(** How a call ends: it returns, it returns an error, or the process is gone. *)
Inductive io (A : Type) : Type :=
| IoDone (a : A)
| IoFail (e : string)
| IoCrash.
Arguments IoDone {A} a.
Arguments IoFail {A} e.
Arguments IoCrash {A}.

(** The result of an operation of the durable components, with errors of type
    [AgentRtError]. *)
Inductive outcome_io (A : Type) : Type :=
| ORet (r : result A AgentRtError)
| OCrash.
Arguments ORet {A} r.
Arguments OCrash {A}.

Definition next_verdict (fs : FS) : Verdict * FS :=
  match fs_faults fs with
  | [] => (VOk, fs)
  | v :: vs => (v, mkFS (fs_names fs) (fs_data fs) (fs_next fs) vs)
  end.

(** What a name stands for, and what is in it. *)
Definition file_of (path : string) (fs : FS) : option nat := fs_names fs !! path.
Definition content (path : string) (fs : FS) : option string := i ← file_of path fs; fs_data fs !! i.

Definition path_exists (path : string) (fs : FS) : bool := bool_decide (is_Some (file_of path fs)).

(** A call with no effect on files: creating directories, opening for reading, syncing. *)
Definition sys_call (fs : FS) : io unit * FS :=
  match next_verdict fs with
  | (VOk, fs) => (IoDone tt, fs)
  | (VFail _ e, fs) => (IoFail e, fs)
  | (VCrash _, fs) => (IoCrash, fs)
  end.

Definition set_data (i : nat) (s : string) (fs : FS) : FS :=
  mkFS (fs_names fs) (<[i := s]> (fs_data fs)) (fs_next fs) (fs_faults fs).

(** [File::create], or [OpenOptions] with [create] and [truncate]. *)
Definition create (path : string) (fs : FS) : io nat * FS :=
  match sys_call fs with
  | (IoDone _, fs) =>
      match file_of path fs with
      | Some i => (IoDone i, set_data i "" fs)
      | None =>
          let i := fs_next fs in
          (IoDone i, mkFS (<[path := i]> (fs_names fs)) (<[i := ""]> (fs_data fs)) (S i) (fs_faults fs))
      end
  | (IoFail e, fs) => (IoFail e, fs)
  | (IoCrash, fs) => (IoCrash, fs)
  end.

(** [OpenOptions] with [append], and [create] if [create_new] is set. *)
Definition open_append (create_new : bool) (path : string) (fs : FS) : io nat * FS :=
  match sys_call fs with
  | (IoDone _, fs) =>
      match file_of path fs with
      | Some i => (IoDone i, fs)
      | None =>
          if create_new then
            let i := fs_next fs in
            (IoDone i, mkFS (<[path := i]> (fs_names fs)) (<[i := ""]> (fs_data fs)) (S i) (fs_faults fs))
          else (IoFail "No such file or directory", fs)
      end
  | (IoFail e, fs) => (IoFail e, fs)
  | (IoCrash, fs) => (IoCrash, fs)
  end.

(** [File::open]. *)
Definition open_read (path : string) (fs : FS) : io unit * FS :=
  match sys_call fs with
  | (IoDone _, fs) =>
      if path_exists path fs then (IoDone tt, fs) else (IoFail "No such file or directory", fs)
  | (IoFail e, fs) => (IoFail e, fs)
  | (IoCrash, fs) => (IoCrash, fs)
  end.

(** The whole of a file, as [read_to_string] or the lines of a reader give it. *)
Definition read (path : string) (fs : FS) : io string * FS :=
  match sys_call fs with
  | (IoDone _, fs) =>
      match content path fs with
      | Some s => (IoDone s, fs)
      | None => (IoFail "No such file or directory", fs)
      end
  | (IoFail e, fs) => (IoFail e, fs)
  | (IoCrash, fs) => (IoCrash, fs)
  end.

Fixpoint str_take (n : nat) (s : string) : string :=
  match n, s with
  | S n, String c s => String c (str_take n s)
  | _, _ => ""
  end.
Fixpoint str_drop (n : nat) (s : string) : string :=
  match n, s with
  | S n, String _ s => str_drop n s
  | _, _ => s
  end.

(** Writing bytes at the end of a file: how many got through. *)
Definition write_end (i : nat) (bytes : string) (fs : FS) : io unit * nat * FS :=
  let old := default "" (fs_data fs !! i) in
  match next_verdict fs with
  | (VOk, fs) => (IoDone tt, String.length bytes, set_data i (old +:+ bytes) fs)
  | (VFail n e, fs) => (IoFail e, n, set_data i (old +:+ str_take n bytes) fs)
  | (VCrash n, fs) => (IoCrash, n, set_data i (old +:+ str_take n bytes) fs)
  end.

(** [fs::write]. *)
Definition write_file (path bytes : string) (fs : FS) : io unit * FS :=
  match create path fs with
  | (IoDone i, fs) => let '(r, _, fs) := write_end i bytes fs in (r, fs)
  | (IoFail e, fs) => (IoFail e, fs)
  | (IoCrash, fs) => (IoCrash, fs)
  end.

(** [fs::rename] is atomic. *)
Definition rename (a b : string) (fs : FS) : io unit * FS :=
  match sys_call fs with
  | (IoDone _, fs) =>
      match file_of a fs with
      | Some i => (IoDone tt, mkFS (<[b := i]> (delete a (fs_names fs))) (fs_data fs) (fs_next fs) (fs_faults fs))
      | None => (IoFail "No such file or directory", fs)
      end
  | (IoFail e, fs) => (IoFail e, fs)
  | (IoCrash, fs) => (IoCrash, fs)
  end.

(** [fs::remove_file]. *)
Definition remove_file (path : string) (fs : FS) : io unit * FS :=
  match sys_call fs with
  | (IoDone _, fs) =>
      match file_of path fs with
      | Some _ => (IoDone tt, mkFS (delete path (fs_names fs)) (fs_data fs) (fs_next fs) (fs_faults fs))
      | None => (IoFail "No such file or directory", fs)
      end
  | (IoFail e, fs) => (IoFail e, fs)
  | (IoCrash, fs) => (IoCrash, fs)
  end.

(** ** Buffered writers

    [BufWriter]: bytes are gathered and written by [flush].  (The library also writes
    early when its 8 kB buffer is full; the bytes and their order are the same.) *)
Record BufWriter : Type := mkBufWriter { bw_file : nat; bw_buf : string }.

Definition newline : string := String (Ascii.ascii_of_nat 10) EmptyString.

(** [writeln!(writer, {}, line)]. *)
Definition bw_writeln (line : string) (b : BufWriter) : BufWriter :=
  mkBufWriter (bw_file b) (bw_buf b +:+ line +:+ newline).

(** [flush]: what was written leaves the buffer; an empty buffer writes nothing. *)
Definition bw_flush (b : BufWriter) (fs : FS) : io unit * BufWriter * FS :=
  if decide (bw_buf b = "") then (IoDone tt, b, fs)
  else
    let '(r, n, fs) := write_end (bw_file b) (bw_buf b) fs in
    match r with
    | IoDone _ => (IoDone tt, mkBufWriter (bw_file b) "", fs)
    | r => (r, mkBufWriter (bw_file b) (str_drop n (bw_buf b)), fs)
    end.

(** Dropping a writer: a last attempt to write what is left, the error ignored. *)
Definition bw_drop (b : BufWriter) (fs : FS) : io unit * FS :=
  match bw_flush b fs with
  | (IoCrash, _, fs) => (IoCrash, fs)
  | (_, _, fs) => (IoDone tt, fs)
  end.

(** Flushing a local writer, which is dropped if that fails. *)
Definition bw_flush_local (b : BufWriter) (fs : FS) : io unit * FS :=
  match bw_flush b fs with
  | (IoFail e, b, fs) =>
      match bw_drop b fs with
      | (IoCrash, fs) => (IoCrash, fs)
      | (_, fs) => (IoFail e, fs)
      end
  | (r, _, fs) => (r, fs)
  end.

Description of the task: Give back exactly what runs from the first line of the listing above to the line that contains "(** What a name", keeping both end lines.

Completed exercise:
(** How a call ends: it returns, it returns an error, or the process is gone. *)
Inductive io (A : Type) : Type :=
| IoDone (a : A)
| IoFail (e : string)
| IoCrash.
Arguments IoDone {A} a.
Arguments IoFail {A} e.
Arguments IoCrash {A}.

(** The result of an operation of the durable components, with errors of type
    [AgentRtError]. *)
Inductive outcome_io (A : Type) : Type :=
| ORet (r : result A AgentRtError)
| OCrash.
Arguments ORet {A} r.
Arguments OCrash {A}.

Definition next_verdict (fs : FS) : Verdict * FS :=
  match fs_faults fs with
  | [] => (VOk, fs)
  | v :: vs => (v, mkFS (fs_names fs) (fs_data fs) (fs_next fs) vs)
  end.

(** What a name stands for, and what is in it. *)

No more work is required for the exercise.